Global Kids and this program are impressive enough to warrant their own blog posts. But right now I just want to throw out a few tidbits from the meeting with Barry.
On virtual worlds:
- Teen Second Life (SL) has value as a social network and a participatory medium. There is also a sense of playfulness associated with it, which is important. Gaming is successful because humans like to play. Barry believes that drawing the art of play into the real world has value. It allows for fresh perspectives. We apply “ludic sensibilities to the mundane areas of our lives”. Teen SL does a good job of building these mental bridges between the playful-virtual and physical-real worlds.

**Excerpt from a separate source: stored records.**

(** * jsonframer: JSON text to data frames

    A shallow embedding of [lib/go/jsonframer/jsonframer.go] and of the
    error values declared next to it, with the properties of the pipeline
    (validation, root resolution, column projection, frame building,
    multi-frame classification and long-to-wide reshaping) stated and
    proved over it.

    Layout:
    - Go values: strings as byte strings, [error], panics, [interface{}]
      values, maps;
    - the packages the framer imports, one module each ([strings],
      [gjson], [json], [jsonata], [data], [gframer]); what a package
      computes is a class of its module, so that the properties of the
      framer hold for every implementation of it;
    - the framer itself, function by function, in [Module jsonframer];
    - [Module Reference]: executable instances of the classes, used to
      run the framer on concrete texts;
    - [Module props]: the vocabulary of the properties;
    - the properties of the pipeline for every implementation of the
      packages, then claim by claim, then on concrete texts. *)

From Stdlib Require Import String Ascii List Bool Arith ZArith Lia.
From Stdlib Require Import Sorting.Sorted Sorting.Permutation.
Import ListNotations.
Local Open Scope string_scope.
Local Open Scope list_scope.

(* ================================================================== *)
(** * Go values *)
(* ================================================================== *)

(** A Go [string] is a sequence of bytes: Rocq's [string], whose
    characters are the 256 [ascii] values. *)

Definition byte (n : nat) : ascii := ascii_of_nat n.

Fixpoint bytes (l : list nat) : string :=
  match l with
  | [] => EmptyString
  | n :: l' => String (byte n) (bytes l')
  end.

(** The double quote and the line feed, which a Rocq string literal
    cannot hold as they are. *)
Definition dquote : string := bytes [34].
Definition LF : string := bytes [10].

(** [q s] is [s] with every apostrophe turned into a double quote: JSON
    texts are written [q "{'a':1}"] for [{"a":1}]. *)
Fixpoint q (s : string) : string :=
  match s with
  | EmptyString => EmptyString
  | String c s' =>
      String (if Ascii.eqb c "'"%char then byte 34 else c) (q s')
  end.

Fixpoint rev_string (s acc : string) : string :=
  match s with
  | EmptyString => acc
  | String c s' => rev_string s' (String c acc)
  end.

Fixpoint isPrefix (p s : string) : bool :=
  match p, s with
  | EmptyString, _ => true
  | String a p', String b s' => Ascii.eqb a b && isPrefix p' s'
  | String _ _, EmptyString => false
  end.

Fixpoint dropString (n : nat) (s : string) : string :=
  match n, s with
  | O, _ => s
  | S n', String _ s' => dropString n' s'
  | S _, EmptyString => EmptyString
  end.

Definition takeString (n : nat) (s : string) : string := substring 0 n s.

Definition isEmpty (s : string) : bool :=
  match s with EmptyString => true | String _ _ => false end.

(** ** Errors *)

Module errors.

(** The error values the package makes: [errors.New(text)] and
    [errors.Join(a, b)] of two non-nil errors. Two errors are equal when
    they are built alike, which is what the tests compare
    ([require.Equal]). *)
Inductive error : Type :=
| New (text : string)
| Join (e1 e2 : error).

(** [err.Error()]: a joined error prints its parts on separate lines. *)
Fixpoint Error (e : error) : string :=
  match e with
  | New text => text
  | Join e1 e2 => Error e1 ++ LF ++ Error e2
  end.

End errors.

Abbreviation error := errors.error.

Module fmt.
(** [fmt.Errorf(format, arg)] for a format that is a text followed by
    one [%s]: the only shape the package uses. *)
Definition Errorf (text arg : string) : error := errors.New (text ++ arg).
End fmt.

(** ** Panics

    A Go call either returns its results or panics. The framer has no
    [recover], so a panic in a callee is the outcome of the caller. *)

Inductive Outcome (A : Type) : Type :=
| Returns (a : A)
| Panics (message : string).

Arguments Returns {A} a.
Arguments Panics {A} message.

Definition bind {A B : Type} (c : Outcome A) (k : A -> Outcome B) : Outcome B :=
  match c with
  | Returns a => k a
  | Panics m => Panics m
  end.

Notation "x <- c ;; k" := (bind c (fun x => k))
  (at level 61, c at next level, right associativity).
Notation "' pat <- c ;; k" := (bind c (fun x => match x with pat => k end))
  (at level 61, pat pattern, c at next level, right associativity).

Definition panicked {A : Type} (c : Outcome A) : bool :=
  match c with Returns _ => false | Panics _ => true end.

(** ** Numbers and [interface{}] values

    [encoding/json] and gjson read a JSON number into a [float64]. The
    model keeps the decimal numeral the number was read from and does
    not round it to binary64; the two infinities, which gjson produces
    for a numeral beyond the float64 range, are values of their own. *)

Inductive float64 : Type :=
| Numeral (lexeme : string)
| Infinity (negative : bool).

(** The values an [interface{}] holds after [json.Unmarshal] or gjson's
    [Value()]: nil, bool, float64, string, [[]interface{}] and
    [map[string]interface{}]. A map is kept as the list of its entries in
    ascending key order, each key once: the order in which
    [json.Marshal] writes a map. *)
#[warnings="-register-all"]
Inductive GoValue : Type :=
| VNil
| VBool (b : bool)
| VFloat (f : float64)
| VString (s : string)
| VSlice (items : list GoValue)
| VMap (entries : list (string * GoValue)).

Module gomap.

Definition t (V : Type) : Type := list (string * V).

Definition empty {V : Type} : t V := [].

(** [m[k] = v] *)
Fixpoint set {V : Type} (m : t V) (k : string) (v : V) : t V :=
  match m with
  | [] => [(k, v)]
  | (k', v') :: m' =>
      match String.compare k k' with
      | Lt => (k, v) :: m
      | Eq => (k, v) :: m'
      | Gt => (k', v') :: set m' k v
      end
  end.

(** [v, ok := m[k]] *)
Fixpoint get {V : Type} (m : t V) (k : string) : option V :=
  match m with
  | [] => None
  | (k', v') :: m' => if String.eqb k k' then Some v' else get m' k
  end.

Definition keys {V : Type} (m : t V) : list string := map fst m.

Definition lt (a b : string) : Prop := String.compare a b = Lt.

End gomap.

(* ================================================================== *)
(** * The imported packages *)
(* ================================================================== *)

(** ** strings *)

Module strings.

(** The white space of [unicode.IsSpace], each code point as its UTF-8
    bytes: U+0009..U+000D, U+0020, U+0085, U+00A0, U+1680,
    U+2000..U+200A, U+2028, U+2029, U+202F, U+205F, U+3000. *)
Definition spaces : list string :=
  [ bytes [9]; bytes [10]; bytes [11]; bytes [12]; bytes [13]; bytes [32];
    bytes [194; 133]; bytes [194; 160]; bytes [225; 154; 128];
    bytes [226; 128; 128]; bytes [226; 128; 129]; bytes [226; 128; 130];
    bytes [226; 128; 131]; bytes [226; 128; 132]; bytes [226; 128; 133];
    bytes [226; 128; 134]; bytes [226; 128; 135]; bytes [226; 128; 136];
    bytes [226; 128; 137]; bytes [226; 128; 138]; bytes [226; 128; 168];
    bytes [226; 128; 169]; bytes [226; 128; 175]; bytes [226; 129; 159];
    bytes [227; 128; 128] ].

(** The length of the white-space code point [s] starts with, if any. *)
Fixpoint leading (seqs : list string) (s : string) : option nat :=
  match seqs with
  | [] => None
  | p :: seqs' => if isPrefix p s then Some (String.length p) else leading seqs' s
  end.

Fixpoint trimLeft (fuel : nat) (seqs : list string) (s : string) : string :=
  match fuel with
  | O => s
  | S fuel' =>
      match leading seqs s with
      | Some n => trimLeft fuel' seqs (dropString n s)
      | None => s
      end
  end.

Definition TrimLeftSpace (s : string) : string :=
  trimLeft (String.length s) spaces s.

(** Trailing white space is leading white space of the reversed text,
    each code point's bytes reversed too. *)
Definition TrimRightSpace (s : string) : string :=
  let r := rev_string s EmptyString in
  let seqs := map (fun p => rev_string p EmptyString) spaces in
  rev_string (trimLeft (String.length r) seqs r) EmptyString.

(** [strings.TrimSpace] *)
Definition TrimSpace (s : string) : string :=
  TrimRightSpace (TrimLeftSpace s).

End strings.


(** ** gjson (github.com/tidwall/gjson) *)

Module gjson.

(** [gjson.Type]: the kind of a result. *)
Inductive Type' : Type :=
| Null | False_ | Number | String_ | True_ | JSON.

Definition Type_eqb (a b : Type') : bool :=
  match a, b with
  | Null, Null | False_, False_ | Number, Number
  | String_, String_ | True_, True_ | JSON, JSON => true
  | _, _ => false
  end.

(** [gjson.Result]: the kind, the raw JSON text, and the decoded string
    or number. *)
Record Result : Type := {
  Type_ : Type';
  Raw : string;
  Str : string;
  Num : float64
}.

(** [Result{}], the result of a path that leads nowhere. *)
Definition zero : Result :=
  {| Type_ := Null; Raw := EmptyString; Str := EmptyString; Num := Numeral "0" |}.

(** [t.Exists()]: [t.Type != Null || len(t.Raw) != 0]. *)
Definition Exists (t : Result) : bool :=
  negb (Type_eqb (Type_ t) Null) || negb (isEmpty (Raw t)).

Definition startsWith (c : ascii) (s : string) : bool :=
  match s with
  | EmptyString => false
  | String a _ => Ascii.eqb a c
  end.

(** [t.IsObject()]: [t.Type == JSON && len(t.Raw) > 0 && t.Raw[0] == '{'] *)
Definition IsObject (t : Result) : bool :=
  Type_eqb (Type_ t) JSON && startsWith "{"%char (Raw t).

(** [t.IsArray()]: [t.Type == JSON && len(t.Raw) > 0 && t.Raw[0] == '['] *)
Definition IsArray (t : Result) : bool :=
  Type_eqb (Type_ t) JSON && startsWith "["%char (Raw t).

Definition isDigit (c : ascii) : bool :=
  Nat.leb 48 (nat_of_ascii c) && Nat.leb (nat_of_ascii c) 57.

Fixpoint allDigits (s : string) : bool :=
  match s with
  | EmptyString => true
  | String c s' => isDigit c && allDigits s'
  end.

(** What the package gets from gjson's scanners and from [strconv]:
    - [Valid json]: is the text one well-formed JSON value;
    - [Parse json]: the result for the whole text;
    - [Get json path]: the result at a path;
    - [members raw]: the results [Array()] lists for an array's raw text;
    - [ForEach t]: the (key, value) pairs [t.ForEach] hands to an iterator
      that keeps answering [true];
    - [valueOf raw]: the map or slice [Value()] builds from the raw text
      of an object or array;
    - [FormatFloat f]: [strconv.FormatFloat(f, 'f', -1, 64)]. *)
Class Lib : Type := {
  Valid : string -> bool;
  Parse : string -> Result;
  Get : string -> string -> Result;
  members : string -> list Result;
  ForEach : Result -> list (Result * Result);
  valueOf : string -> GoValue;
  FormatFloat : float64 -> string
}.

Section Methods.
Context `{Lib}.

(** [t.String()] *)
Definition String (t : Result) : string :=
  match Type_ t with
  | False_ => "false"
  | Number =>
      if isEmpty (Raw t) then FormatFloat (Num t)
      else
        let digits := if startsWith "-"%char (Raw t) then dropString 1 (Raw t) else Raw t in
        if allDigits digits then Raw t else FormatFloat (Num t)
  | String_ => Str t
  | JSON => Raw t
  | True_ => "true"
  | Null => EmptyString
  end.

(** [t.Value()] *)
Definition Value (t : Result) : GoValue :=
  match Type_ t with
  | String_ => VString (Str t)
  | False_ => VBool false
  | Number => VFloat (Num t)
  | JSON => valueOf (Raw t)
  | True_ => VBool true
  | Null => VNil
  end.

(** [t.Array()]: nothing for a null, the result itself when it is not
    an array, the members otherwise. *)
Definition Array (t : Result) : list Result :=
  if Type_eqb (Type_ t) Null then []
  else if negb (IsArray t) then [t]
  else members (Raw t).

- A product they’re working on is Switchboard, which provides a way for anyone in the world with access to a mobile phone to exchange SMS text messages with users in Second Life. Say Rik Panganiban: “We think there is an enormous opportunity to connect those on the other side of the Digital Divide with the rest of the world through technologies like Switchboard. We’ll be doing an initial public test of Switchboard in the coming weeks with a young person in Africa chatting with other teens from around the world.”
On future collaborations:
The youth at Global Kids worked with New York game developers Game Lab to develop a popular serious game called Ayiti, the Cost of Life. The kids have subsequently helped to create a game called Hurricane Katrina: Crescent in Tempest City. Services that they could offer for the Shuttleworth Foundation, or others in SA:
- To give feedback on game ideas (on a conceptual level), curriculum around a game, game design, etc.
- To user test game interfaces/demos/prototypes.
- To advise on the US youth market, for games that are aimed at, or repurposed for, that market.
These services might cost, or might be for free. A conversation needs to happen to establish this.